Keywords: biomarkers, chemokines, critically ill, CXCL12, CXCR4, sepsis


How to cite this article:
El-Gendy FM, Badr HS, Abd-Elbaki HS, Soliman MA, Mosa EG. Stromal-derived-factor-1 (CXCL12) and its receptor (CXCR4) in pediatric sepsis. Menoufia Med J 2019;32:1083-9

How to cite this URL:
El-Gendy FM, Badr HS, Abd-Elbaki HS, Soliman MA, Mosa EG. Stromal-derived-factor-1 (CXCL12) and its receptor (CXCR4) in pediatric sepsis. Menoufia Med J [serial online] 2019 [cited 2019 Nov 12];32:1083-9. Available from: http://www.mmj.eg.net/text.asp?2019/32/3/1083/268803




  Introduction Top


Pediatric sepsis is a major cause of morbidity and mortality in children and a leading reason for medical admissions to the pediatric ICU (PICU), as it can occur secondary to pneumonia, diarrhea, and other invasive bacterial diseases. All over the world, infections account for more than 30% of total deaths in children. In Egypt, infection accounts for 33% of deaths under 5 years of age, and a complication of the infection by septic shock raises the mortality rate to 50% [1].

Sepsis is as life-threatening organ dysfunction caused by a dysregulated host response to infection. Severe sepsis is defined as sepsis plus one of the following: cardiovascular organ dysfunction or acute respiratory distress syndrome or two or more other organ dysfunctions. Septic shock is defined as sepsis-induced hypotension persisting despite adequate fluid resuscitation [2].

The knowledge of factors that affect the outcome in severe sepsis and septic shock will help in the early recognition of children who are at the highest risk of death and help in time-sensitive management, which may improve the outcome [3].

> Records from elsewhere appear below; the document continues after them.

(* ===== verification/Ext4Mount.v ===== *)
(** * fs/ext4_mount.c: mounting and the public file API

    A path is a NUL-terminated byte buffer, NULL is [None]. *)
From S2P Require Import Prelude KString Csum Blkdev Alloc Ext4Disk Ext4Core Ext4Map Ext4Alloc Ext4Dir Ext4Journal.

Definition SUPPORTED_INCOMPAT : Z := Eval vm_compute in
  Z.lor (Z.lor (Z.lor (Z.lor (Z.lor FEAT_INCOMPAT_FILETYPE FEAT_INCOMPAT_RECOVER)
    FEAT_INCOMPAT_EXTENTS) FEAT_INCOMPAT_64BIT) FEAT_INCOMPAT_FLEX_BG) FEAT_INCOMPAT_CSUM_SEED.
Definition EXT4_MAX_PATH : Z := 128.
Definition EXT4_WRITE_CAP : Z := 16777216.

(** ** Path resolution *)

(** The component [name] of length [len]. *)
Definition comp_ok (name : list Z) : bool :=
  (0 <? zlen name) && (zlen name <=? EXT4_NAME_MAX) && negb (default 0 (head name) =? 47).

(** [while ( *p == '/') p++]; [p] is the rest of the string before its NUL. *)
Fixpoint skip_slashes (p : list Z) : list Z :=
  match p with
  | c :: r => if c =? 47 then skip_slashes r else p
  | [] => []
  end.

(** The bytes up to the next slash, and the rest from it. *)
Fixpoint component (p : list Z) : list Z * list Z :=
  match p with
  | [] => ([], [])
  | c :: r => if c =? 47 then ([], p) else let '(n, q) := component r in (c :: n, q)
  end.

(** The string in a path buffer that starts with a slash and is short enough. *)
Definition path_string (path : option (list Z)) : option (option (list Z)) :=
  match path with
  | None => Some None
  | Some b =>
      c ← b !! 0%nat;
      if negb (c =? 47) then Some None
      else
        n ← k_strlen b;
        Some (if EXT4_MAX_PATH <=? n then None else Some (take (Z.to_nat n) b))
  end.

(** Strips trailing slashes, [n] at most: [while (plen > 1 && ...)]. *)
Fixpoint strip_slashes (n : nat) (s : list Z) : list Z :=
  match n with
  | O => s
  | S n' =>
      if (1 <? zlen s) && (default 0 (list.last s) =? 47) then strip_slashes n' (removelast s) else s
  end.

(** Index of the last slash below [n]. *)
Fixpoint find_cut (n : nat) (s : list Z) : option Z :=
  match n with
  | O => None
  | S i => if default 0 (s !! i) =? 47 then Some (Z.of_nat i) else find_cut i s
  end.

(** Directory part and last component of a path string. *)
Definition split_path (s : list Z) : list Z * list Z :=
  let s := strip_slashes (length s) s in
  match find_cut (length s) s with
  | None => ([47], s)
  | Some cut => (take (Z.to_nat (if cut =? 0 then 1 else cut)) s, drop (Z.to_nat (cut + 1)) s)
  end.

Section mount.
Context {D H : Type} `{Allocator H}.
#[local] Abbreviation W := (world D H).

The early diagnosis and management of pediatric infection are mandatory for effective outcome. Clinical difficulties in identifying the early infection in children and also in discriminating between bacterial and viral etiology have led to the evaluation of several biomarkers including hematologic parameters, acute-phase proteins, chemokines, cytokines, and cell-surface antigens [4]. The high mortality and severe outcome of pediatric sepsis are mainly related to the combination of the derangements in the innate immune system and the complex interactions between the microorganism and the host defense [5].

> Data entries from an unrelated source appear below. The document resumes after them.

(* ===== verification/Printk.v ===== *)
(** * lib/printk.c: the formatter

    A format is the byte buffer from the current position on, so reading past
    it is undefined. The variadic arguments are the slots the calling
    convention passes them in: 32 bits wide on i386, where a 64-bit argument
    takes two, and 64 bits wide elsewhere. [mem] gives the buffer a non-null
    pointer points to. *)
From S2P Require Import Prelude KString.

(** ** The output buffer *)

Record outbuf := Outbuf { ob_p : option (list Z); ob_size : Z; ob_len : Z }.

(** [p[i] = c]. *)
Definition ob_store (i c : Z) (ob : outbuf) : option outbuf :=
  p ← ob_p ob;
  p' ← splice p i [c];
  Some (Outbuf (Some p') (ob_size ob) (ob_len ob)).

Definition ob_putc (c : Z) : M outbuf unit := λ ob,
  ob ← (match ob_p ob with
        | None => Some ob
        | Some _ =>
            if u32 (ob_len ob + 1) <? ob_size ob then ob_store (ob_len ob) c ob
            else if ob_len ob <? ob_size ob then ob_store (ob_len ob) 0 ob
            else Some ob
        end);
  Some (tt, Outbuf (ob_p ob) (ob_size ob) (u32 (ob_len ob + 1))).

(** [for (k = 0; k < n; k++) ob_putc(c)]. *)
Definition ob_repeat (n c : Z) : M outbuf unit :=
  let* _ := for_ 0 (Z.to_nat n) (λ _, ob_putc c ;; ret (@None unit)) in
  ret tt.

Fixpoint ob_puts (l : list Z) : M outbuf unit :=
  match l with
  | [] => ret tt
  | c :: r => ob_putc c ;; ob_puts r
  end.

(** ** Strings and numbers *)

Definition SPACE : Z := 32.
Definition MINUS : Z := 45.
Definition ZERO : Z := 48.
Definition PERCENT : Z := 37.

Definition emit_str (s : list Z) (width : Z) (ljust : bool) : M outbuf unit :=
  let* n := lift (k_strlen s) in
  (if negb ljust then ob_repeat (width - n) SPACE else ret tt) ;;
  let* chars := lift (slice s 0 n) in
  ob_puts chars ;;
  (if ljust then ob_repeat (width - n) SPACE else ret tt).

(** [digits[d]]. *)
Definition digit (upper : bool) (d : Z) : Z :=
  if d <? 10 then 48 + d else if upper then 55 + d else 87 + d.

Definition TMP_SIZE : Z := 70.

(** [tmp[i++] = c]; [tmp] holds what has been written. *)
Definition push_tmp (tmp : list Z) (c : Z) : option (list Z) :=
  if zlen tmp <? TMP_SIZE then Some (tmp ++ [c]) else None.

(** [do .. while (val)]. *)
Fixpoint digit_loop (fuel : nat) (upper : bool) (base val : Z) (tmp : list Z) : option (list Z) :=
  match fuel with
  | O => None
  | S fuel =>
      tmp ← push_tmp tmp (digit upper (val mod base));
      let val := val / base in
      if truthy val then digit_loop fuel upper base val tmp else Some tmp
  end.

Definition emit_num (val base : Z) (upper is_signed : bool) (width : Z) (zero_pad ljust : bool) : M outbuf unit :=
  let neg := is_signed && (s64 val <? 0) in
  (* negating the least value overflows *)
  let* val := lift (if neg then if s64 val =? - 2 ^ 63 then None else Some (u64 (- s64 val)) else Some val) in
  let* tmp := lift (digit_loop 65 upper base val []) in
  let* tmp := lift (if neg then push_tmp tmp MINUS else Some tmp) in
  let total := zlen tmp in
  let pad := if total <? width then width - total else 0 in
  (if negb ljust && negb zero_pad then ob_repeat pad SPACE else ret tt) ;;
  let* pad :=
    if negb ljust && zero_pad && neg then ob_putc MINUS ;; ret (pad - 1) else ret pad in
  (if negb ljust && zero_pad then ob_repeat pad ZERO else ret tt) ;;
  ob_puts (reverse tmp) ;;
  (if ljust then ob_repeat (pad - if neg then 1 else 0) SPACE else ret tt).

(** ** Arguments *)

Definition va_list : Type := list Z.

(** The low 32 bits of the next slot. *)
Definition va_u32 (ap : va_list) : option (Z * va_list) :=
  match ap with
  | v :: r => Some (u32 v, r)
  | [] => None
  end.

Chemokines are chemotactic cytokines that give directional guidance for leukocyte migration. They are classified to some subgroups by the position of the first two conserved cysteine residues near the amino terminus. Cytokines, leukotriene, proteases, integrins and bacterial products are implicated in bone marrow neutrophil release; however, attention has centered on cysteine-X-cysteine (CXC) chemokine and Toll-like receptor signaling during leucocyte release [6].

α-Chemokine receptor type 4 (CXCR4), also called CD184, is specific for stromal-derived-factor-1, also called CXCL12, a potent molecule involved in a chemotactic activity for lymphocytes [7]. CXCL12 belongs to the CXC group of chemokines. It is a potent chemoattractant involved in angiogenesis, leukocyte trafficking, and other disorders [8]. The CXCR4 expression on the surface of circulating blood lymphocytes was demonstrated to be upregulated during sepsis or after lipopolysaccharide stimulation [6].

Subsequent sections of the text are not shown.